Task material Block Start

Record BusinessIndicators : Type := {
  has_customers : bool;
  customer_count : option string;
  has_funding : bool;
  has_team_page : bool;
  has_careers : bool;
  has_press : bool;
  has_case_studies : bool;
  growth_indicators : list string
}.

Record TechStack : Type := {
  frontend : list string;
  backend : list string;
  analytics : list string;
  hosting : list string
}.

Record PricingInfo : Type := {
  has_pricing : bool;
  pricing_model : option string;
  price_indicators : list string
}.

Record ContentAnalysis : Type := {
  has_api : bool;
  has_developers : bool;
  has_enterprise : bool;
  ca_has_pricing : bool
}.

(** What the analyzer reads off a fetched page: the text of the elements it
    selects and the number of elements each selector finds. *)
Record Page : Type := {
  titleText : string;                 (* $('title').text() *)
  metaDescription : option string;    (* meta[name="description"] content *)
  bodyText : string;                  (* $('body').text() *)
  careersLinks : nat;                 (* a[href*="careers"] *)
  pressLinks : nat;                   (* a[href*="press"] *)
  newsLinks : nat;                    (* a[href*="news"] *)
  pricingLinks : nat;                 (* a[href*="pricing"], a[href*="plans"] *)
  reactScripts : nat;
  vueScripts : nat;
  angularScripts : nat;
  gaScripts : nat;
  mixpanelScripts : nat;
  segmentScripts : nat;
  serverHeader : option string
}.

(** [/(\d+[\d,]{0,})\s{0,}(customers|users|companies|businesses)/gi]; the
    source writes each [{0,}] as a star. *)
Definition customerPattern : Regex.regex :=
  Regex.seqs
    [ Regex.Grp (Regex.Seq (Regex.plus (Regex.Cls Js.isDigit))
                   (Regex.star
                      (Regex.Cls (fun c => Js.isDigit c || Regex.oneOf "," c))));
      Regex.star (Regex.Cls Js.isSpace);
      Regex.Grp (Regex.alts [ Regex.ilit "customers"; Regex.ilit "users";
                              Regex.ilit "companies"; Regex.ilit "businesses" ]) ].

(** [cond ? xs.concat([tag]) : xs], the conditional [push]. *)
Definition pushIf (cond : bool) (tag : string) (xs : list string)
  : list string :=
  if cond then (xs ++ [tag])%list else xs.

Task material Block End

[Exercise details]
Give back every line of the data above exactly as written.

[Exercise response]
Record BusinessIndicators : Type := {
  has_customers : bool;
  customer_count : option string;
  has_funding : bool;
  has_team_page : bool;
  has_careers : bool;
  has_press : bool;
  has_case_studies : bool;
  growth_indicators : list string
}.

Record TechStack : Type := {
  frontend : list string;
  backend : list string;
  analytics : list string;
  hosting : list string
}.

Record PricingInfo : Type := {
  has_pricing : bool;
  pricing_model : option string;
  price_indicators : list string
}.

Record ContentAnalysis : Type := {
  has_api : bool;
  has_developers : bool;
  has_enterprise : bool;
  ca_has_pricing : bool
}.

(** What the analyzer reads off a fetched page: the text of the elements it
    selects and the number of elements each selector finds. *)
Record Page : Type := {
  titleText : string;                 (* $('title').text() *)
  metaDescription : option string;    (* meta[name="description"] content *)
  bodyText : string;                  (* $('body').text() *)
  careersLinks : nat;                 (* a[href*="careers"] *)
  pressLinks : nat;                   (* a[href*="press"] *)
  newsLinks : nat;                    (* a[href*="news"] *)
  pricingLinks : nat;                 (* a[href*="pricing"], a[href*="plans"] *)
  reactScripts : nat;
  vueScripts : nat;
  angularScripts : nat;
  gaScripts : nat;
  mixpanelScripts : nat;
  segmentScripts : nat;
  serverHeader : option string
}.

(** [/(\d+[\d,]{0,})\s{0,}(customers|users|companies|businesses)/gi]; the
    source writes each [{0,}] as a star. *)
Definition customerPattern : Regex.regex :=
  Regex.seqs
    [ Regex.Grp (Regex.Seq (Regex.plus (Regex.Cls Js.isDigit))
                   (Regex.star
                      (Regex.Cls (fun c => Js.isDigit c || Regex.oneOf "," c))));
      Regex.star (Regex.Cls Js.isSpace);
      Regex.Grp (Regex.alts [ Regex.ilit "customers"; Regex.ilit "users";
                              Regex.ilit "companies"; Regex.ilit "businesses" ]) ].

(** [cond ? xs.concat([tag]) : xs], the conditional [push]. *)
Definition pushIf (cond : bool) (tag : string) (xs : list string)
  : list string :=
  if cond then (xs ++ [tag])%list else xs.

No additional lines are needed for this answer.